These Christmas Gingerbread Girls Ornaments
Are 5 inches long, 3 inches wide, and are dressed outlined with line of icing around the edge of the entire body. The icing is filled with red and white candies, there are two hearts which serve as cheeks, and in the center of the gingerbread girl are two redhot candy buttons. The Christmas gingerbread girl is attached to a red ribbon about 3 inches long (overall length while hanging is approximately 7 ½ - 8 inches).
Christmas Gingerbread History:
Ginger reached Europe in the 11th century when it was brought back by those who traded with the Middle East. The attractions of ginger were quickly recognized: it could be used medicinally (to treat flatulence, hangovers, and stomach disorders), as a preservative, to flavor food, and the ginger root was soon traded at fairs across the continent. The center of the medieval ginger trade was Nuremburg, which became famous for its Christmas gingerbread cakes and cookies baked by a special guild of Lebkuchler. At Christmastime, Christmas gingerbread was a well-loved feature of Nuremburg’s Christkindlmarket, as it is to this day.

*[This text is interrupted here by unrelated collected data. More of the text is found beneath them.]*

Definition getMeasValuesTest (ms : MeasurementSet) (type : option MeasType)
    : list R :=
  match type with
  | None => map meas_value ms
  | Some t => values_of_type meas_value ms t
  end.

(** ** Further notions for the statements *)

(** The factor by which [meas_creation] turns a per-unit quantity of a
    measurement into actual units: the base of its family, and one for
    a phase. *)
Definition unit_base (meas : Measurement) : R :=
  if type_in (meas_type meas) type_volt then volt_base (element meas)
  else if type_in (meas_type meas) type_curr then curr_base (element meas)
  else if type_in (meas_type meas) type_power then power_base (element meas)
  else 1.

(** The value in actual units is the per-unit value times the base. *)
Definition value_units_agree (meas : Measurement) : Prop :=
  meas_value_act meas = meas_value meas * unit_base meas.

Definition std_dev_units_agree (meas : Measurement) : Prop :=
  std_dev_act meas = std_dev meas * unit_base meas.

(** Two measurements agree on every attribute except [meas_value] and
    [meas_value_act]. *)
Definition same_but_values (m m' : Measurement) : Prop :=
  element m' = element m /\ element_type m' = element_type m
  /\ meas_type m' = meas_type m /\ meas_value_ideal m' = meas_value_ideal m
  /\ unc m' = unc m /\ std_dev m' = std_dev m
  /\ std_dev_act m' = std_dev_act m.

(** Two measurements agree on what [Measurement.__init__] receives. *)
Definition same_identity (m m' : Measurement) : Prop :=
  element m' = element m /\ element_type m' = element_type m
  /\ meas_type m' = meas_type m /\ meas_value_ideal m' = meas_value_ideal m
  /\ unc m' = unc m.

Definition nonzero_bases (e : Element) : Prop :=
  baseVoltage e <> 0 /\ base_current e <> 0 /\ base_apparent_power e <> 0.

(** The position of a type in the order of [getSortedMeasurementSet]. *)
Definition type_rank (t : MeasType) : nat :=
  default 0%nat (fst <$> list_find (fun t' => t' = t) sorted_types).

(** A generator whose uniform draws are all one half. *)
Definition halves : RandomState :=
  mkRandomState (fun _ _ => 0) (fun _ _ => 1/2).

Definition branch_dead : Element := mkElement "L0" 20 0 25.

(** ** Auxiliary notions for the statements *)

(** The indices, counted from [k], of the measurements of a type. *)
Fixpoint indices_from (type : MeasType) (k : nat) (ms : list Measurement)
    : list nat :=
  match ms with
  | [] => []
  | m :: rest =>
      if decide (meas_type m = type)
      then k :: indices_from type (S k) rest
      else indices_from type (S k) rest
  end.

(** The body of a replacement loop of [replace_pmu]. *)
Definition pmu_step (ms : list Measurement) (value : Measurement -> R)
    (meas_real : list R) (p : nat * nat) : list R :=
  let '(mag_index, phase_index) := p in
  match ms !! mag_index, ms !! phase_index with
  | Some mag, Some phase =>
      <[phase_index := value mag * sin (value phase)]>
        (<[mag_index := value mag * cos (value phase)]> meas_real)
  | _, _ => meas_real
  end.

(** The three phasor families, as (magnitude type, phase type). *)
Definition pmu_families : list (MeasType * MeasType) :=
  [(Vpmu_mag, Vpmu_phase); (Ipmu_mag, Ipmu_phase);
   (Ipmu_inj_mag, Ipmu_inj_phase)].

Definition pmu_types : list MeasType :=
  [Vpmu_mag; Vpmu_phase; Ipmu_mag; Ipmu_phase; Ipmu_inj_mag; Ipmu_inj_phase].

(** Slots [a] and [b] of [out] hold the rectangular form of the phasor
    whose magnitude is stored at [a] and whose phase is stored at [b]. *)
Definition rectangular_at (ms : list Measurement) (value : Measurement -> R)
    (out : list R) (a b : nat) : Prop :=
  exists mag phase,
    ms !! a = Some mag /\ ms !! b = Some phase
    /\ out !! a = Some (value mag * cos (value phase))
    /\ out !! b = Some (value mag * sin (value phase)).

(** * Properties *)

(** ** update_measurement *)

Lemma update_body_no_match element_uuid mt meas_data value_in_pu meas :
  matches element_uuid mt meas = false ->
  update_body element_uuid mt meas_data value_in_pu meas = Some meas.
Proof.
  unfold matches, update_body. intros H.
  destruct (bool_decide (uuid (element meas) = element_uuid)); [|done].
  simpl in H.
  repeat match goal with
  | H : (_ || _) = false |- _ => apply orb_false_elim in H as [H ?]
  end.
  repeat match goal with
  | H : ?c = false |- context [if ?c then _ else _] => rewrite H
  end.
  done.
Qed.

Lemma update_measurement_skips (ms : MeasurementSet) element_uuid mt
    meas_data value_in_pu :
  (forall meas, meas ∈ ms -> matches element_uuid mt meas = false) ->
  update_measurement ms element_uuid mt meas_data value_in_pu = (ms, Returned).
Proof.
  induction ms as [|meas rest IH]; intros H; [done|].
  simpl. rewrite update_body_no_match by (apply H; left).
  rewrite IH; [done|]. intros m Hm. apply H. by right.
Qed.

(** C9: a live update that matches no stored measurement returns
    normally and leaves the whole set, hence every [meas_value],
    [meas_value_act], [std_dev] and [std_dev_act], as it was. *)
Theorem update_measurement_no_match (ms : MeasurementSet) element_uuid mt
    meas_data value_in_pu :
  (forall meas, meas ∈ ms -> matches element_uuid mt meas = false) ->
  update_measurement ms element_uuid mt meas_data value_in_pu = (ms, Returned).
Proof. apply update_measurement_skips. Qed.

Lemma update_measurement_no_match_witness :
  update_measurement
    [Measurement_init node_N1 Node V_mag 1 1;
     Measurement_init branch_L1 Branch S2_real 1 1]
    "N2" Vpmu_mag 5 true
  = ([Measurement_init node_N1 Node V_mag 1 1;
      Measurement_init branch_L1 Branch S2_real 1 1], Returned).
Proof.
  apply update_measurement_no_match.
  intros meas Hm.
  apply elem_of_cons in Hm as [-> | Hm]; [reflexivity|].
  apply elem_of_cons in Hm as [-> | Hm]; [reflexivity|].
  by apply elem_of_nil in Hm.
Defined.

(** C3: an incoming update of type [Sinj_real], [S2_real] or [S2_imag]
    changes no measurement at all, whatever the set and the element
    identifier; in particular the stored measurement of exactly that
    type on that element keeps [meas_value = 0]. *)
Theorem update_measurement_power_not_covered :
  (forall (ms : MeasurementSet) element_uuid meas_data value_in_pu,
      update_measurement ms element_uuid Sinj_real meas_data value_in_pu
      = (ms, Returned))
  /\ (forall (ms : MeasurementSet) element_uuid meas_data value_in_pu,
      update_measurement ms element_uuid S2_real meas_data value_in_pu
      = (ms, Returned))
  /\ (forall (ms : MeasurementSet) element_uuid meas_data value_in_pu,
      update_measurement ms element_uuid S2_imag meas_data value_in_pu
      = (ms, Returned))
  /\ fst (update_measurement [Measurement_init node_N1 Node Sinj_real 1 1]
            "N1" Sinj_real (1/2) true)
     = [Measurement_init node_N1 Node Sinj_real 1 1].
Proof.
  assert (Hm : forall u mt m,
             mt = Sinj_real \/ mt = S2_real \/ mt = S2_imag ->
             matches u mt m = false).
  { intros u mt m Hmt. unfold matches.
    destruct (bool_decide (uuid (element m) = u)); [|done].
    destruct Hmt as [-> | [-> | ->]]; simpl;
      by rewrite !andb_false_r. }
  repeat split; intros;
    rewrite update_measurement_skips by (intros; apply Hm; tauto);
    reflexivity.
Qed.

(** The three power types the guard does list are written through the
    power base. *)
Lemma update_body_power_covered element_uuid mt meas_data meas :
  uuid (element meas) = element_uuid ->
  meas_type meas = mt ->
  mt = S1_real \/ mt = S1_imag \/ mt = Sinj_imag ->
  update_body element_uuid mt meas_data true meas
  = Some (write_values meas meas_data (meas_data * power_base (element meas))).
Proof.
  intros Hu Ht Hmt. unfold update_body.
  rewrite bool_decide_eq_true_2 by done. rewrite Ht.
  destruct Hmt as [-> | [-> | ->]]; reflexivity.
Qed.

(** ** meas_creation *)

Lemma to_actuals_keeps meas :
  meas_value (to_actuals meas) = meas_value meas
  /\ std_dev (to_actuals meas) = std_dev meas
  /\ meas_value_ideal (to_actuals meas) = meas_value_ideal meas
  /\ unc (to_actuals meas) = unc meas
  /\ meas_type (to_actuals meas) = meas_type meas
  /\ element (to_actuals meas) = element meas.
Proof.
  unfold to_actuals.
  repeat match goal with
  | |- context [if ?c then _ else _] => destruct c
  end; done.
Qed.

Lemma at_index_normal_zero g seed size index :
  at_index (random_normal g seed 0 0 size) index = 0.
Proof.
  unfold at_index, random_normal. rewrite list_lookup_fmap.
  destruct (seq 0 size !! index); simpl; lra.
Qed.

Lemma simulate_normal_zero_scale g seed size index meas :
  meas_value (simulate_normal (random_normal g seed 0 0 size) index meas)
  = meas_value_ideal meas.
Proof.
  unfold simulate_normal. rewrite at_index_normal_zero.
  destruct (type_in (meas_type meas) _); simpl; lra.
Qed.

(** C2: with [dist = "normal"] the error array is drawn with scale 0, so
    every measured value equals its ideal value, for every generator
    state and every seed: no perturbation is ever added. *)
Theorem meas_creation_normal_adds_no_noise :
  forall (g : RandomState) (ms : MeasurementSet) (seed : option N),
    map meas_value (meas_creation g ms "normal" seed "simulation")
    = map meas_value_ideal ms.
Proof.
  intros g ms seed. unfold meas_creation. simpl.
  apply list_eq. intros i.
  rewrite !list_lookup_fmap, list_lookup_imap.
  destruct (ms !! i) as [meas|]; simpl; [|done].
  f_equal. destruct (to_actuals_keeps
    (simulate_normal (random_normal g seed 0 0 (length ms)) i meas)) as [-> _].
  apply simulate_normal_zero_scale.
Qed.

Lemma simulate_normal_unc_zero err_pu index meas :
  unc meas = 0 ->
  meas_value (simulate_normal err_pu index meas) = meas_value_ideal meas
  /\ meas_value_ideal (simulate_normal err_pu index meas)
     = meas_value_ideal meas
  /\ std_dev (simulate_normal err_pu index meas) = 0.
Proof.
  intros Hu. unfold simulate_normal.
  destruct (type_in (meas_type meas) _); simpl; rewrite Hu;
    rewrite ?Rmult_0_r, ?Rabs_R0; repeat split; lra.
Qed.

Gingerbread can be made hard or soft, dark or light, heavily spiced or mild. It can be cut into various shapes, the most famous of which are “gingerbread men” (the invention of which some attribute the Queen Elizabeth I of England) and Christmas gingerbread houses, which Germans call Hexenhausle, or “witches’ houses,” after the home of the cannibal confectioner in “Hansel and Gretel.” Christmas gingerbread can also be cut into shapes suitable for ornaments and hung from Christmas trees as Christmas gingerbread man ornaments.